By Anusha Reddy
Menstruation is one of the most common aspect of being a woman. It is seen with many perspectives, some as anything normal and some as a taboo. A menstruating woman being considered impure is not new in the society. In some households even now, menstruating women are not allowed to enter the kitchen, cook food and are a given a separate place in the house for the menstruating time.
One in five girls drop out of school when they start menstruating, and more than 70% women do not have access to sanitary napkins. In a country where most of the people cannot afford safe menstrual hygiene, one man began a quest to create a perfect sanitary napkin
It began in 1998 when Arunachalam Muruganantham, the son of a handloom weaver in South India, realized that his wife was using old rags during menstruation because she couldn’t afford sanitary pads. He decided to produce sanitary napkins for her for which he used a roll of cotton and cut it into pieces, the same size as the pads, then wrapped a thin layer of cotton around it. He presented it to his wife to test it and the feedback given to him was that it was useless, and she would prefer using rags.
Muruga started experimenting with different material, but had to face a problem: his wife could test the types only once a month. He was in need of volunteers and approached medical students of a university near his village. Some of them tested his product but were too shy to reveal the details. Left with no alternative, he decided to test the pad himself. He created a menstrual cycle by building a uterus using a rubber bladder, filled it with animal blood and fixed it to his hips. A tube led from the artificial uterus to the sanitary pads in his underpants. By pressing the bladder, he stimulated the flow.

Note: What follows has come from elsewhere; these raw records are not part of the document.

(** * ValueStore: the three-tier prop store of a live component

    A shallow embedding of [src/LiveComponent/assets/src/Component/ValueStore.ts].

    - JavaScript values are a tagged union; objects are references into a
      heap, so that [===] on objects is identity and the object handed to the
      constructor stays shared with its caller.
    - An object is an ordinary extensible object: its enumerable and its
      non-enumerable own data properties, its prototype, and whether it can
      be called.  A property read walks the prototype chain, so the members
      of [Object.prototype] ([constructor], [toString], ...) are found on
      every plain object, and the [__proto__] accessor of [Object.prototype]
      is honoured by reads and by assignments.  Other accessors, frozen
      objects, proxies and arrays are outside the model.
    - [dirtyProps] and [pendingProps] are created by the store and only ever
      leave it as spread copies, so no alias to them exists: their own
      properties are kept by value in the store record.  The prototype of
      [dirtyProps] can be replaced by an assignment to [__proto__] and is a
      field of its own; [pendingProps] is never assigned to and keeps
      [Object.prototype].  [props] is whatever the caller passed.
    - Every method is a computation over the machine state that either
      completes normally or throws. *)

From Stdlib Require Import Ascii.
From stdpp Require Import gmap strings list fin_maps pretty.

He began to smell foul because of which he was tagged a ‘pervert’ and was also left by his wife. In-spite of all the odds, he continued with his experiments. During his research, he realized that only 20- 30% women had access to hygienic menstrual conditions; it was no longer only about helping his wife. He was on a mission to produce sanitary napkins to all those who could not afford them. It took him two years to find the right material and four years to develop a way to process it. The result was an easy to use, pocket friendly machine to make the sanitary pads. The sanitary pads made started reaching the women and also, his machine can be bought by women groups or schools to make their own sanitary pads. This has also developed jobs for women in rural India.
He sells 1,300 machines to 27 states in the country, and has begun exporting them as well. He started a revolution in his country and now stands as one of the most successful social entrepreneurs, with TIME magazine naming him among the 100 most influential people in the world in 2014. We need more of such people in the society, who overcome all the taboos and the social shame to erupt winners for the people who need help.